Dice Scorsese que las películas de superhéroes no son cine. Y duele. Duele porque no es uno de esos mesías pseudointelectuales que pontifica sobre el advenimiento de la mediocridad o la muerte del arte. Scorsese no necesita su minuto de gloria en el noticiario de mediodía, porque ya mira por encima del hombro a Coppola y solo alza la vista para observar el cielo.
El director neoyorkino es un genio del cine moderno y una leyenda viva del medio. Tan solo él es capaz de trasladar a DiCaprio desde las carpetas de las adolescentes a la cima de la interpretación; o de conseguir que todos nos enamoráramos de Margot Robbie, y lo hizo con la misma facilidad que un viejo pervertido firma su novela erótica con nombre de mujer.

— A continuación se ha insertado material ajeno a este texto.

(** ** Representatives by position *)

Section representatives.

Variable K : string -> string.

Lemma rep_key l x y : rep K l x = Some y → K y = K x.
Proof.
  unfold rep. destruct (list_find _ l) as [[i z]|] eqn:E; [|done].
  intros [= <-]. by apply list_find_Some in E as (_ & ? & _).
Qed.

Lemma rep_head x l y : K x = K y → rep K (x :: l) y = Some x.
Proof. intros H. unfold rep. simpl. by rewrite decide_True. Qed.

Lemma rep_skip x l y : K x ≠ K y → rep K (x :: l) y = rep K l y.
Proof.
  intros H. unfold rep. simpl. rewrite decide_False by done.
  by destruct (list_find _ l) as [[? ?]|].
Qed.

Lemma rep_elem_of l x : x ∈ l → is_Some (rep K l x).
Proof.
  intros Hx. unfold rep.
  destruct (list_find_elem_of (λ y, K y = K x) l x Hx eq_refl) as [[i y] ->].
  by eexists.
Qed.

Lemma rep_same_key l x x' : K x = K x' → rep K l x = rep K l x'.
Proof.
  intros HK. unfold rep. f_equal.
  apply list_find_ext. intros y. by rewrite HK.
Qed.

Lemma rep_rep l x y : rep K l x = Some y → rep K l y = Some y.
Proof.
  intros H. rewrite <- H. apply rep_same_key. by eapply rep_key.
Qed.

Lemma rep_or_self_key l x : K (rep_or_self K l x) = K x.
Proof.
  unfold rep_or_self. destruct (rep K l x) as [y|] eqn:E; [|done].
  by eapply rep_key.
Qed.

(** A text that represents itself in [l] still does in the list of the
    representatives. *)
Lemma rep_fixed l y :
  rep K l y = Some y → rep K (rep_or_self K l <$> l) y = Some y.
Proof.
  intros Hy.
  assert (rep_or_self K l y = y) as Hself.
  { unfold rep_or_self. by rewrite Hy. }
  unfold rep in *. rewrite list_find_fmap.
  rewrite (list_find_ext _ (λ x, K x = K y)).
  2:{ intros x. simpl. by rewrite rep_or_self_key. }
  destruct (list_find _ l) as [[i z]|]; simplify_eq/=.
  by rewrite Hself.
Qed.

End representatives.

Lemma key_dict_create stem df k :
  key_dict (create_normalized_key stem df) !! k
  = snd <$> list_find (λ y, key_of stem y = k) df.
Proof.
  rewrite key_dict_lookup, create_normalized_key_rows.
  unfold first_row. rewrite list_find_fmap.
  change ((λ r, key r = k) ∘ (λ raw, mkKeyRow raw (key_of stem raw)))
    with (λ y, key_of stem y = k).
  by destruct (list_find _ df) as [[? ?]|].
Qed.
(** * VRPTWMS solver: feasibility, insertion, local search, tabu, pheromone, cache

    A shallow embedding of the search engine of the VRPTWMS solver
    (route.h / route.c, local_search.c, tabu_search.c,
    ant_colony_optimization.c, solution.c, cache.cpp) together with the
    properties its specification states about it.

    Modelling conventions.
    - [double] values are exact rationals ([Q]) where a statement compares
      the values the program computes or relates results of the program to
      each other; comparisons and the helper [max] of common.h keep the
      shape they have in the C code.  [INFINITY] is an explicit constructor
      where the code uses it.  Where a statement depends on how a sum, a
      difference or a product is rounded (the insertion test, the
      comparator of moves, the hash of the cache), the code is embedded in
      module [Double] with IEEE 754 binary64 numbers ([spec_float]) for
      [double] and the 80-bit extended format for [long double].
    - [int] values are [Z] (signed overflow is undefined in C, so no
      wrap-around is written); [unsigned long] values are [Z] reduced
      modulo 2^64 after every arithmetic operation ([wrap64]).
    - A NULL-terminated chain of nodes linked through [next]/[prev] is the
      list of its nodes, head first; [route->nodes] is the head of the list
      and [route->tail] its last element.  A pointer into a route is the
      index of the node in that list.
    - Arrays that the code indexes ([double**], [unsigned long**]) are lists
      of rows; an access outside of the allocated range has no defined
      behaviour in C and is the error value [None] here.
    - The read-only cost matrices [pb->c_m[w][i][j]] are a function of
      [w], [i] and [j]. *)

From Stdlib Require Import ZArith QArith Qround Lia Lqa Bool List.
From Stdlib Require Import Floats.SpecFloat.
From stdpp Require Import base option list gmap sorting.

Import ListNotations.
Local Open Scope Z_scope.

(** ** Numbers *)

Definition u64_modulus : Z := 2 ^ 64.
Definition u64_max : Z := u64_modulus - 1.

(** Reduction of an [unsigned long] result. *)
Definition wrap64 (z : Z) : Z := z mod u64_modulus.

(** Comparisons on [double], as booleans. *)
Definition Qleb (x y : Q) : bool := Qle_bool x y.
Definition Qltb (x y : Q) : bool := negb (Qle_bool y x).

(** common.h: [static const double MIN_DELTA = 1e-13]. *)
Definition MIN_DELTA : Q := 1 # 10000000000000.
(** X25. After any sequence of calls on a fresh entry engine whose
    generated position ids are new, [getClosedPositions] lists exactly the
    closed position objects, each once; closing a live position adds its
    realized PnL so far plus its remaining size times the price change to
    [getTotalPnL]; and [executePartialExit], [updateUnrealizedPnL] and
    [openPosition] leave [getTotalPnL] as it is: the profit of a partial exit
    enters the total only when the position is closed. *)
Theorem total_pnl_follows_the_archive (ops : list PositionOp) :
  freshIds ops EntryEngine.new →
  let pm := EntryEngine.positionManager (runPositionOps ops EntryEngine.new) in
  (∀ a, a ∈ PositionManager.getClosedPositions pm
        ↔ ∃ p, PositionManager.heap pm !! a = Some p ∧ status p = closed)
  ∧ NoDup (PositionManager.getClosedPositions pm)
  ∧ (∀ now positionId price r a p,
       PositionManager.lookupPosition positionId pm = Some (a, p) → status p ≠ closed →
       PositionManager.getTotalPnL (PositionManager.closePosition now positionId price r pm)
       = (PositionManager.getTotalPnL pm
          + (realizedPnL p + remainingSizeSOL p * priceChange price p))%Qc)
  ∧ (∀ now positionId price,
       PositionManager.getTotalPnL (PositionManager.executePartialExit now positionId price pm)
       = PositionManager.getTotalPnL pm)
  ∧ (∀ positionId price,
       PositionManager.getTotalPnL (PositionManager.updateUnrealizedPnL positionId price pm)
       = PositionManager.getTotalPnL pm)
  ∧ (∀ now rnd tokenAddress price entryScore,
       PositionManager.getTotalPnL
         (PositionManager.openPosition now rnd tokenAddress price entryScore pm).2
       = PositionManager.getTotalPnL pm).
Proof.
  intros Hfresh pm.
  assert (Harch : archived pm).
  { apply (runPositionOps_invariant archived);
      auto using archived_executePartialExit, archived_closePosition,
        archived_updateUnrealizedPnL, empty_archived.
    intros. by apply archived_openPosition. }
  clearbody pm. split; [apply Harch|]. split; [apply Harch|].
  split; [|split; [|split]].
  - intros now positionId price r a p Hlookup Hlive.
    unfold PositionManager.closePosition. rewrite Hlookup.
    rewrite bool_decide_eq_false_2 by done.
    apply lookupPosition_Some in Hlookup as [_ Hp].
    unfold PositionManager.getTotalPnL at 1.
    cbn [PositionManager.closedPositions PositionManager.heap].
    rewrite foldl_snoc.
    rewrite list_lookup_insert_eq by (by eapply lookup_lt_Some). cbn [from_option realizedPnL].
    f_equal.
    apply (getTotalPnL_update pm a p _ (PositionManager.positions pm)
             (PositionManager.tokenToPosition pm) Harch Hp Hlive).
  - intros now positionId price. unfold PositionManager.executePartialExit.
    destruct (PositionManager.lookupPosition positionId pm) as [[a p]|] eqn:E; [|done].
    apply lookupPosition_Some in E as [_ Hp].
    case_bool_decide; [done|]. by eapply getTotalPnL_update.
  - intros positionId price. unfold PositionManager.updateUnrealizedPnL.
    destruct (PositionManager.lookupPosition positionId pm) as [[a p]|] eqn:E; [|done].
    apply lookupPosition_Some in E as [_ Hp].
    case_bool_decide; [done|]. case_bool_decide; [|done]. by eapply getTotalPnL_update.
  - intros. by apply archived_openPosition.
Qed.

Lemma total_pnl_follows_the_archive_witness :
  freshIds demoOps EntryEngine.new
  ∧ (let pm := EntryEngine.positionManager (runPositionOps demoOps EntryEngine.new) in
     NoDup (PositionManager.getClosedPositions pm)
     ∧ PositionManager.getTotalPnL
         (PositionManager.executePartialExit 95000 "pos_1000_abc" (Q2Qc 3) pm)
       = PositionManager.getTotalPnL pm).
Proof.
  pose proof (total_pnl_follows_the_archive demoOps demoOps_fresh)
    as (_ & Hnodup & _ & Hpartial & _).
  split; [exact demoOps_fresh|]. split; [exact Hnodup|].
  exact (Hpartial 95000 "pos_1000_abc" (Q2Qc 3)).
Defined.
(** * The requires side of the OpenStack integration interface

    A shallow embedding of [requires.py]: the endpoint class
    [OpenStackIntegrationRequires], its two accessors ([credentials],
    [is_ready]) and its two reactive handlers ([check_ready],
    [remove_ready]), over the flag store and the relation data that the
    hosting reactive framework exposes. *)

From stdpp Require Import gmap strings list relations.

#[local] Set Warnings "-clear-no-such-hyp".

Local Open Scope string_scope.

(** ** Python values *)

(** What [json.loads] can hand back from relation data, plus [None].
    Numbers are kept as integers. *)
#[warnings="-register-all"]
Inductive Value : Type :=
  | VNone
  | VBool (b : bool)
  | VInt (z : Z)
  | VStr (s : string)
  | VList (l : list Value)
  | VDict (d : list (string * Value)).

(** Python's [bool(v)]: [None], [False], [0] and every empty container are
    falsy, everything else is truthy. *)
Definition py_bool (v : Value) : bool :=
  match v with
  | VNone => false
  | VBool b => b
  | VInt z => negb (z =? 0)%Z
  | VStr s => negb (String.eqb s "")
  | VList l => match l with [] => false | _ :: _ => true end
  | VDict d => match d with [] => false | _ :: _ => true end
  end.

(** ** The data the framework exposes *)

(** [relation.joined_units]: the combined view of the units of one relation;
    [received] is its decoded key-value data. *)
Record CombinedUnitsView : Type := mkUnits {
  received : gmap string Value
}.

Record Relation : Type := mkRelation {
  joined_units : CombinedUnitsView;
  to_publish : gmap string Value
}.

(** The endpoint object together with the process-wide flag store:
    [self.endpoint_name], [self.relations] (a Python list) and the set of
    flags that are currently set. *)
Record State : Type := mkState {
  endpoint_name : string;
  relations : list Relation;
  flags : gset string
}.

Definition with_flags (fl : gset string) (st : State) : State :=
  {| endpoint_name := endpoint_name st;
     relations := relations st;
     flags := fl |}.

Definition with_relations (rs : list Relation) (st : State) : State :=
  {| endpoint_name := endpoint_name st;
     relations := rs;
     flags := flags st |}.

(** ** Effects: state and exceptions *)

Inductive Exn : Type :=
  | IndexError.

Inductive Outcome (A : Type) : Type :=
  | Ok (a : A)
  | Raise (e : Exn).
Arguments Ok {A} a.
Arguments Raise {A} e.

(** A computation returns or raises, and in both cases leaves the store as
    it was when it stopped. *)
Definition M (A : Type) : Type := State → Outcome A * State.

Definition ret {A} (a : A) : M A := λ st, (Ok a, st).

Definition raise {A} (e : Exn) : M A := λ st, (Raise e, st).

Definition bind {A B} (c : M A) (k : A → M B) : M B :=
  λ st, match c st with
        | (Ok a, st') => k a st'
        | (Raise e, st') => (Raise e, st')
        end.

#[global] Instance M_ret : MRet M := @ret.
#[global] Instance M_bind : MBind M := λ A B k c, bind c k.

Definition result {A} (c : M A) (st : State) : Outcome A := fst (c st).
Definition store {A} (c : M A) (st : State) : State := snd (c st).

(** ** Framework primitives used by the class *)

(** Modelled from the spec: the flag helpers of the reactive framework, which
    this repository imports but does not hold.  Flags are named booleans,
    namespaced per endpoint name as [endpoint.{name}.{flag}]. *)
Definition flag_name (st : State) (flag : string) : string :=
  "endpoint." +:+ endpoint_name st +:+ "." +:+ flag.

(** Modelled from the spec: [self.expand_name(flag)] of the framework's
    endpoint class, on a short flag name. *)
Definition expand_name (flag : string) : M string :=
  λ st, (Ok (flag_name st flag), st).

Asumiendo con naturalidad que ni Robert Downey Jr. ni Scarlett Johansson merecen un óscar por formar parte de los Vengadores, sería fácil enumerar una serie de factores que caracterizaran el cine de superhéroes como un producto de entretenimiento respetable. Pero todavía es más fácil apelar a la lógica de aquellos que han creído a Scorsese. Su cine no es bueno, es el mejor, y para seguir siéndolo ha de someterse a la servidumbre de la rentabilidad, la última salvaguarda frente a la prostitución artística.
Para que El Irlandés llene las salas se requiere calidad, pero también un reguero incesante de palomiteros que abarrota los cines cada fin de semana para consolidar el consumo del séptimo arte. Un público que usualmente es más inteligente que los productores y tiende a estar más letrado que el grueso de los actores secundarios. Un público que, en definitiva, entre la última de Scorsese y la nueva ocurrencia de Tarantino quiere ver como Steve Rogers salva el mundo por tercera vez esta semana.
Dicen unos pocos entendidos que la pintura dejó de tener sentido el día que los artistas, esos posteriores al impresionismo, decidieron invertir más tiempo en justificar su obra que en pintarla. Suponemos que Scorsese estará por encima de esto.